── Exercise materials
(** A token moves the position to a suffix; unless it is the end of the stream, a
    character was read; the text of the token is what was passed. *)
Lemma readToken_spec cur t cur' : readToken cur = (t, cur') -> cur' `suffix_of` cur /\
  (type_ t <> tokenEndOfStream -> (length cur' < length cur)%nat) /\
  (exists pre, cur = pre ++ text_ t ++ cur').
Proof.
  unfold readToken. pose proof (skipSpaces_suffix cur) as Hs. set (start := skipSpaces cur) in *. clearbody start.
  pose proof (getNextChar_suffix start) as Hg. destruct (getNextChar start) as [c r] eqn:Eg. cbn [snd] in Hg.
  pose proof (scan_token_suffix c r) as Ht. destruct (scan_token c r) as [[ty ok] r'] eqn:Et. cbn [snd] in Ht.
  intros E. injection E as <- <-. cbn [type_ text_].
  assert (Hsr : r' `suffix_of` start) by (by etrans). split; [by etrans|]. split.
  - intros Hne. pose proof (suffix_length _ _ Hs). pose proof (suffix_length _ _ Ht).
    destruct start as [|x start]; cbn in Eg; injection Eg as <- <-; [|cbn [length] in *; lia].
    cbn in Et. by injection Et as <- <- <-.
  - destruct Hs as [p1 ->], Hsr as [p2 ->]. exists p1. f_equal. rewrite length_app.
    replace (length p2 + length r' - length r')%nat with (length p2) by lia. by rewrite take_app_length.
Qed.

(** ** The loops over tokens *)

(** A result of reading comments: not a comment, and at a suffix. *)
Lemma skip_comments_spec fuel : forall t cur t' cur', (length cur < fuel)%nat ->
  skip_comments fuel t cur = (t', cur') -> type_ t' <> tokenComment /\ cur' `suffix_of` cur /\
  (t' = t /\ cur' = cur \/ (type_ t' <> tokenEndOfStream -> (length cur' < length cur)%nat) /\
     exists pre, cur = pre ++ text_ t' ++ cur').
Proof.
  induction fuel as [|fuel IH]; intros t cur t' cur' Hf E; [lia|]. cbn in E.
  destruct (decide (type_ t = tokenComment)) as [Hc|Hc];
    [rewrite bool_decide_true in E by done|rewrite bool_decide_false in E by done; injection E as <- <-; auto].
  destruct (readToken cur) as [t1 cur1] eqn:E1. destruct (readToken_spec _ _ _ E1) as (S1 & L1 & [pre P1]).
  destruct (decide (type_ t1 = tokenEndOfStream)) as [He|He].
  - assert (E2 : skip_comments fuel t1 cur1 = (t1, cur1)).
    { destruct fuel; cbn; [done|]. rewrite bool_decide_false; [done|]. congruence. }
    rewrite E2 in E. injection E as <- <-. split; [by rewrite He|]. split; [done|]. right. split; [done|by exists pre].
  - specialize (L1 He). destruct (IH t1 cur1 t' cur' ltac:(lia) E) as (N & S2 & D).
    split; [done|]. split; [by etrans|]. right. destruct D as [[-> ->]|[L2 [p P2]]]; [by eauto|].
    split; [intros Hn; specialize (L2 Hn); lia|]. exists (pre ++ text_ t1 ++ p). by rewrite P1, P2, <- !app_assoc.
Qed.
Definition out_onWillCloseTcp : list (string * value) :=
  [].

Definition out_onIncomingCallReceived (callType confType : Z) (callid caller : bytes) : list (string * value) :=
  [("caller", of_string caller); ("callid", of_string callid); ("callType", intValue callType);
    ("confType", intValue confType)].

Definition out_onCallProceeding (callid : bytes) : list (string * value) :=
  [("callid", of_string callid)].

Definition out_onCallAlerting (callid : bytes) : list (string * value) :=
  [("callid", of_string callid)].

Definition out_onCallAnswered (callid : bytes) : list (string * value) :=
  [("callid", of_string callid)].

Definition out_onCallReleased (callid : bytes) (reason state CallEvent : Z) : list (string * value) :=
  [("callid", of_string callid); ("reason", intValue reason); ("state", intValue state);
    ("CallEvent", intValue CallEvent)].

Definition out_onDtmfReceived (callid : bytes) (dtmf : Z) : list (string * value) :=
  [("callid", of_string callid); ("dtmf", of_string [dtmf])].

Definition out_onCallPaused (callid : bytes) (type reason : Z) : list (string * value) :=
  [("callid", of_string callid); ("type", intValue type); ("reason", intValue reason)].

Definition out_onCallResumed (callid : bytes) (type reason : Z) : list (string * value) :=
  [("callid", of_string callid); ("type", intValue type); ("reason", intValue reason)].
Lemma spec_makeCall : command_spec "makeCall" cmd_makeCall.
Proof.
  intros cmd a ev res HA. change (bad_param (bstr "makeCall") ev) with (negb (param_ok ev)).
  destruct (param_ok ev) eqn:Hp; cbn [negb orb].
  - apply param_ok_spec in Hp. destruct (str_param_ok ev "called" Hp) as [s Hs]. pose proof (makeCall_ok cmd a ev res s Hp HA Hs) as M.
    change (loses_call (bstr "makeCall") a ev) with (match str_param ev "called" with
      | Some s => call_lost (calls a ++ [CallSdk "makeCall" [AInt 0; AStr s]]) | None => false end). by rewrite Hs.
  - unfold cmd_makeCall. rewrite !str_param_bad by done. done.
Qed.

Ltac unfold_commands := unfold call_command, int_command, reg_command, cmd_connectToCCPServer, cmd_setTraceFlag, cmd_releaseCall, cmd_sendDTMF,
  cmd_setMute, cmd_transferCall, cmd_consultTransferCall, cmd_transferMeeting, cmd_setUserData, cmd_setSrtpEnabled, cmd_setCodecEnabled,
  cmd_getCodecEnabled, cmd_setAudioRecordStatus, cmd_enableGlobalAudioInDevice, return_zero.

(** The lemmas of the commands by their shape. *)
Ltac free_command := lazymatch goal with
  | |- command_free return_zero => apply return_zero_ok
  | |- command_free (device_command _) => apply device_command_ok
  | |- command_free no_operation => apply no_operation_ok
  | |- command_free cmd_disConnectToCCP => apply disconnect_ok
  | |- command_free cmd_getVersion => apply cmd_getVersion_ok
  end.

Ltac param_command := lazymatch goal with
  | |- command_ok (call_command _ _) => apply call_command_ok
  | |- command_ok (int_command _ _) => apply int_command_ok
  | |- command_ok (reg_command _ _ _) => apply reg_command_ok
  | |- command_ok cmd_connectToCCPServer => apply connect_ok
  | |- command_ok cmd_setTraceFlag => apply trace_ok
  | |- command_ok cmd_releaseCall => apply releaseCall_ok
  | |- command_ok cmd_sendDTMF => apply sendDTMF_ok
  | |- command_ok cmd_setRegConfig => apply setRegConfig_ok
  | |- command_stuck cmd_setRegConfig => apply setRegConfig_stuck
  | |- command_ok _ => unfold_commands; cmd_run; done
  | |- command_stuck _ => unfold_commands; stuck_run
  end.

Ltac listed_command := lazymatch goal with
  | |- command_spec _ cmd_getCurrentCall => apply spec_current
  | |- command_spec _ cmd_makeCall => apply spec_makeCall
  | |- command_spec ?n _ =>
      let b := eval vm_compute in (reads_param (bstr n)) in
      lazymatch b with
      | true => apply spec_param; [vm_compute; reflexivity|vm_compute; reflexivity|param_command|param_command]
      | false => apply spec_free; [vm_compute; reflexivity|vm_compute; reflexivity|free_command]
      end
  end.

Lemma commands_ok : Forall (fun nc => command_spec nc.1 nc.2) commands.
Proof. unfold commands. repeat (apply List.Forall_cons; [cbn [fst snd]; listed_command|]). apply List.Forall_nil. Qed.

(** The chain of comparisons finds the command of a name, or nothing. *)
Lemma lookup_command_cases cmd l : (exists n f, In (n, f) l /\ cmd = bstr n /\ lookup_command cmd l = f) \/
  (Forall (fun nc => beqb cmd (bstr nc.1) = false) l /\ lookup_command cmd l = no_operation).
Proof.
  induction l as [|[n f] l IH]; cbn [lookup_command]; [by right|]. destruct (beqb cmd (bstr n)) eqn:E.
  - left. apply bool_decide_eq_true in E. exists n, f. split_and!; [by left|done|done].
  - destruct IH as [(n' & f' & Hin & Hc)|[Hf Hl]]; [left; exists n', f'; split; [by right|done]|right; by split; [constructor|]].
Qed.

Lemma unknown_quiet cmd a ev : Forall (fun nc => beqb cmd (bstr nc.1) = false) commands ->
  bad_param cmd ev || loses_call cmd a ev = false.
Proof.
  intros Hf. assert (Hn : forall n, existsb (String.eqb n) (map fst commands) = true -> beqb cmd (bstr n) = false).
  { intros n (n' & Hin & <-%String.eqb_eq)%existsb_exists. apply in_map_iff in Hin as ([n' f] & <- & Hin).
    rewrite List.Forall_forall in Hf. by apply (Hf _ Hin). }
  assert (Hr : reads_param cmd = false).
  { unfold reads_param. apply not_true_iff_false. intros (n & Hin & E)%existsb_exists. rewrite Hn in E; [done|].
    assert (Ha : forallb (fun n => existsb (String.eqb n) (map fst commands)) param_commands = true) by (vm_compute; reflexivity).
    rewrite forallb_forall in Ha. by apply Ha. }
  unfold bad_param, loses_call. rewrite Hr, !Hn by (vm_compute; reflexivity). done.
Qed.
────
── Exercise materials
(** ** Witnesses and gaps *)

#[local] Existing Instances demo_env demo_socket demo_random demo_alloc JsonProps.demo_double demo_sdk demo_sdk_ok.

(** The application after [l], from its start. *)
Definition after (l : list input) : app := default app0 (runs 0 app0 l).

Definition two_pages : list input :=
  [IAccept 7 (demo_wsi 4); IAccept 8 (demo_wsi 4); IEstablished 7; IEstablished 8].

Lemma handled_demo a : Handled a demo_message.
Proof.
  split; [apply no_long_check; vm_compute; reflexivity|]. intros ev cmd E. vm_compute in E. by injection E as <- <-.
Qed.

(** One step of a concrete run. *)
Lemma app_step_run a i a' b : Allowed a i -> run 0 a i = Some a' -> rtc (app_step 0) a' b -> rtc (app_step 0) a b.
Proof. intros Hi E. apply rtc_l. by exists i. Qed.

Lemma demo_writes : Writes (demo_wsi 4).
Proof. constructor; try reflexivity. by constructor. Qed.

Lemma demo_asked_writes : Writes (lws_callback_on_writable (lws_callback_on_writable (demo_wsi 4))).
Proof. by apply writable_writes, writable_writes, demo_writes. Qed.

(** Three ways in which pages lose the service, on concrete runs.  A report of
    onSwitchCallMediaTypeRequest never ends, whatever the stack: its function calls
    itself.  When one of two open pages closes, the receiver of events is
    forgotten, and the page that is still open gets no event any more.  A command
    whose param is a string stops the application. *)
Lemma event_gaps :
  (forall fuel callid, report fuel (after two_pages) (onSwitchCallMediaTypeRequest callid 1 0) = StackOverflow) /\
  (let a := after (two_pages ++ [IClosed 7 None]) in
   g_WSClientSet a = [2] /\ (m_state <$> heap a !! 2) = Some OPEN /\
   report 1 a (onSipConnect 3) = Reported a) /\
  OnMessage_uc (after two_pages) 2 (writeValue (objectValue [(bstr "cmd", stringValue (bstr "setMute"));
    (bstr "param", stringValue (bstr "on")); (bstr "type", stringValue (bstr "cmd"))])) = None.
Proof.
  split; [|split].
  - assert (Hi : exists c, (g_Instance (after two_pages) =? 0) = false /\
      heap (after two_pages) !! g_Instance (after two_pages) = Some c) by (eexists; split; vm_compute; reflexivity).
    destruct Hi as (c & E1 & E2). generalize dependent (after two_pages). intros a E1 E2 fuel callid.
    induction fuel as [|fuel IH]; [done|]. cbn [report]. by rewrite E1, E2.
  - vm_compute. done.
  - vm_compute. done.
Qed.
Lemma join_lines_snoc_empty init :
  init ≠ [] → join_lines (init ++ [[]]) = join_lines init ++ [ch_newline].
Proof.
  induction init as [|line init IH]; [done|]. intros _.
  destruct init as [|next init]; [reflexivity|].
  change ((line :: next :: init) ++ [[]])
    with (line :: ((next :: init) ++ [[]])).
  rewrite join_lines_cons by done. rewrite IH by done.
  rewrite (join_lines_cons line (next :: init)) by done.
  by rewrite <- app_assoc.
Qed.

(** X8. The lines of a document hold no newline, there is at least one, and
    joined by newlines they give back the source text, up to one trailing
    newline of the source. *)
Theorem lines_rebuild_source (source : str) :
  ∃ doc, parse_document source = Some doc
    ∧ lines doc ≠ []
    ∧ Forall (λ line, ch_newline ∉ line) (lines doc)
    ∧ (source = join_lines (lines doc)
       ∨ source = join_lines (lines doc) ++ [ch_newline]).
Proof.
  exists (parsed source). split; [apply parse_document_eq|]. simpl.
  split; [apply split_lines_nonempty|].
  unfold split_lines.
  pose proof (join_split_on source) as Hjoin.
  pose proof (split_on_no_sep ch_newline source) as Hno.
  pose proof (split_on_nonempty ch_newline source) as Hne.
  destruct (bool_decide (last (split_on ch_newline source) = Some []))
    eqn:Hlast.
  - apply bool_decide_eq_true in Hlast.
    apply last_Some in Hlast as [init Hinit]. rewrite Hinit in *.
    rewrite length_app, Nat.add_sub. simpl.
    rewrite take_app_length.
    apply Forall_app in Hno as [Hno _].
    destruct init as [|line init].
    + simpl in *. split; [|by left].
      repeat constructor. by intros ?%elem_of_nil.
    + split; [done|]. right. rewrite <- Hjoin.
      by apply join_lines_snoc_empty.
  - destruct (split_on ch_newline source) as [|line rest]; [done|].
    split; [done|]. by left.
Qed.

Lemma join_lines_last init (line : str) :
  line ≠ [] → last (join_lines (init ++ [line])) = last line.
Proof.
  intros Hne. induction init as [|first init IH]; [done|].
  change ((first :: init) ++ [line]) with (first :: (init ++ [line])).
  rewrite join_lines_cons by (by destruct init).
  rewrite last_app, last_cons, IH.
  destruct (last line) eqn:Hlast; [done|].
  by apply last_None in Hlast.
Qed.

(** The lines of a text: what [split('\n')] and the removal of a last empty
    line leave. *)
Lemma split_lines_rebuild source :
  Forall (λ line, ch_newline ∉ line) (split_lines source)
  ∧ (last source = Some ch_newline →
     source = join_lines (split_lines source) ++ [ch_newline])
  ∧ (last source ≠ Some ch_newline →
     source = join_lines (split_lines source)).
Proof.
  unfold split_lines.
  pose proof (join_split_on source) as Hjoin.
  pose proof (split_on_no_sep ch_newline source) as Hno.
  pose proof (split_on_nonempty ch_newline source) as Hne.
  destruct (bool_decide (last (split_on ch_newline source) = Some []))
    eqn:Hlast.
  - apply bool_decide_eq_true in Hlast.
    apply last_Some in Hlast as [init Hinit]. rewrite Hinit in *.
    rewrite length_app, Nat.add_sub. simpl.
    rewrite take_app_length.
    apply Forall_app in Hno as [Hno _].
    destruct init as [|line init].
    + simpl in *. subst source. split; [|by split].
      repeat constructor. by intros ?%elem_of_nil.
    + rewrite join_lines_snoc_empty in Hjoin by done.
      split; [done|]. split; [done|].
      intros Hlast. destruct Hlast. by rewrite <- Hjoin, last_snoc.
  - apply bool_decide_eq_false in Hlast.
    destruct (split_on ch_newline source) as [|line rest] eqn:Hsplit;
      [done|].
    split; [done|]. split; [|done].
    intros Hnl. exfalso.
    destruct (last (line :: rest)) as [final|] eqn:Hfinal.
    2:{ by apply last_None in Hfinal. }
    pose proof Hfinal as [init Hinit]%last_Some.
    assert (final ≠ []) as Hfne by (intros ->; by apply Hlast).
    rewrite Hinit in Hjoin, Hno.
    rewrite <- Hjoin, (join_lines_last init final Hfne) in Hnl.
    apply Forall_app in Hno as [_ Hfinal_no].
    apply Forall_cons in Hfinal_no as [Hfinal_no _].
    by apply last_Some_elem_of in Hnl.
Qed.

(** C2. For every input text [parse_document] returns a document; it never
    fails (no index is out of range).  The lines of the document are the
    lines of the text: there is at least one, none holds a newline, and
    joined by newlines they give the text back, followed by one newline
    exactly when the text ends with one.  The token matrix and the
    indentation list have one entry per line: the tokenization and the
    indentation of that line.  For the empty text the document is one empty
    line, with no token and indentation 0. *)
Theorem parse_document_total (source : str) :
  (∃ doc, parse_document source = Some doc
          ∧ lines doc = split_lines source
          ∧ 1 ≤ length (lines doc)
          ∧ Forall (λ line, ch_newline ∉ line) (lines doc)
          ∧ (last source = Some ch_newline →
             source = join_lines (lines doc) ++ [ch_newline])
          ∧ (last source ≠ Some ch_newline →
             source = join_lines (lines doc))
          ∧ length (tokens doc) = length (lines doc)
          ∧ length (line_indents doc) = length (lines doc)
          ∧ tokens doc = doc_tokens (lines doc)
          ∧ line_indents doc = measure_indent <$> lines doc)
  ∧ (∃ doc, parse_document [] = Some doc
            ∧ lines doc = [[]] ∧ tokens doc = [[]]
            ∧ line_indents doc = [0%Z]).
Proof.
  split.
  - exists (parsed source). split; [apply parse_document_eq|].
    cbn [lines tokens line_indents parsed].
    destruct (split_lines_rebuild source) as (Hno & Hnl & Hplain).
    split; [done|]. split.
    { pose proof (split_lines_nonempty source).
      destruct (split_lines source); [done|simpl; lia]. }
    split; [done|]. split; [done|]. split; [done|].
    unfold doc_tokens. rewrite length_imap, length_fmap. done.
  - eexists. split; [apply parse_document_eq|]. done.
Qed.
────
── Exercise materials
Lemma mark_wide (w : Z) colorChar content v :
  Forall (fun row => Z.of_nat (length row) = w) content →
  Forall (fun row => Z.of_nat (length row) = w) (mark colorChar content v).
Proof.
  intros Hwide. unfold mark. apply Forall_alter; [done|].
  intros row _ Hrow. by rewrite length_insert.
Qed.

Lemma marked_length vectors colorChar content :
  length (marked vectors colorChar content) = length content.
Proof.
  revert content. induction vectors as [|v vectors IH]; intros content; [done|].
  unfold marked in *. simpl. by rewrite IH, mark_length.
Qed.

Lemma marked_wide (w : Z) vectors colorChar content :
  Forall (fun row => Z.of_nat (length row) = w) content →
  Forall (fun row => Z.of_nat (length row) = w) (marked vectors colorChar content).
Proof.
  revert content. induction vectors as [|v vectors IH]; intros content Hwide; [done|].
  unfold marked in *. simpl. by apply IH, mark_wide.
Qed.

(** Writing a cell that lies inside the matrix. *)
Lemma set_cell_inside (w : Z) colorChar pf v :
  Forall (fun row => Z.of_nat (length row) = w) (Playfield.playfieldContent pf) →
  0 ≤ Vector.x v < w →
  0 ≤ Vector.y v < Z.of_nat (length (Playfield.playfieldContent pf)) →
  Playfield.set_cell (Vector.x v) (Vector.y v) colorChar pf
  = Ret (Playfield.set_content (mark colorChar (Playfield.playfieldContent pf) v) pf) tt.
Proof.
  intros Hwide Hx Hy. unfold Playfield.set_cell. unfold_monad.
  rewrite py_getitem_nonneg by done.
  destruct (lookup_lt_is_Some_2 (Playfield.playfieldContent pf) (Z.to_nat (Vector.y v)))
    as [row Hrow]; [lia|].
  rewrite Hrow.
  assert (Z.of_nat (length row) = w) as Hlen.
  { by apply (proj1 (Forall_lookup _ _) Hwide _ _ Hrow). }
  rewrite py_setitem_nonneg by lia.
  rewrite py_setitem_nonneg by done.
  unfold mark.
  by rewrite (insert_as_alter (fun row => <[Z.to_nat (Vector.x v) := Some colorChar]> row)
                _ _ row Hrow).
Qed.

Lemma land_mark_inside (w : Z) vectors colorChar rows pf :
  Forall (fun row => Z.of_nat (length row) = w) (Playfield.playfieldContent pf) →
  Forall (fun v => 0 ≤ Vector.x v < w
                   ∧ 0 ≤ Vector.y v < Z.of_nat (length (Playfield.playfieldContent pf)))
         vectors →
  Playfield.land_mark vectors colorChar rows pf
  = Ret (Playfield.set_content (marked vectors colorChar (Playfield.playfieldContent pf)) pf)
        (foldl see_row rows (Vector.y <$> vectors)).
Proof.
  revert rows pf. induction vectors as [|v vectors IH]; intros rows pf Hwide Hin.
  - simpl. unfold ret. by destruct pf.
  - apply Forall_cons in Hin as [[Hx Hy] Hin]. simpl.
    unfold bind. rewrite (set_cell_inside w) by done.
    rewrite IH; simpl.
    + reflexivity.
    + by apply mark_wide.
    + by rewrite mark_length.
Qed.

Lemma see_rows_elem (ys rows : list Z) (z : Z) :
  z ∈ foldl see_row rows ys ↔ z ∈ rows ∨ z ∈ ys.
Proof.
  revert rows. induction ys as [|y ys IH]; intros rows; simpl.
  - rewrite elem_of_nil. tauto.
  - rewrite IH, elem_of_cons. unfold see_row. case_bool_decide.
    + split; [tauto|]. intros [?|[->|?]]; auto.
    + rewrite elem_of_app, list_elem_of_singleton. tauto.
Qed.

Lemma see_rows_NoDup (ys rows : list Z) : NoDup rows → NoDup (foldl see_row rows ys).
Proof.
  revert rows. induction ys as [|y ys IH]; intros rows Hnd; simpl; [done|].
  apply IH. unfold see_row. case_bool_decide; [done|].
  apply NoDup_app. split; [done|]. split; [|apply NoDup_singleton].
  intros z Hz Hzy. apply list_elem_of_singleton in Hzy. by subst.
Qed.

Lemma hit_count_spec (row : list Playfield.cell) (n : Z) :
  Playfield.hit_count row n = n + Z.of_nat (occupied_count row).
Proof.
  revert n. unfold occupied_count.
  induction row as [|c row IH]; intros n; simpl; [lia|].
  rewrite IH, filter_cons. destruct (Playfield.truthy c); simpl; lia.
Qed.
────
**Problem:**
Find all the lines containing "first" in the material, then copy them.

**Reply to the exercise:**
  intros Hne. induction init as [|first init IH]; [done|].
  change ((first :: init) ++ [line]) with (first :: (init ++ [line])).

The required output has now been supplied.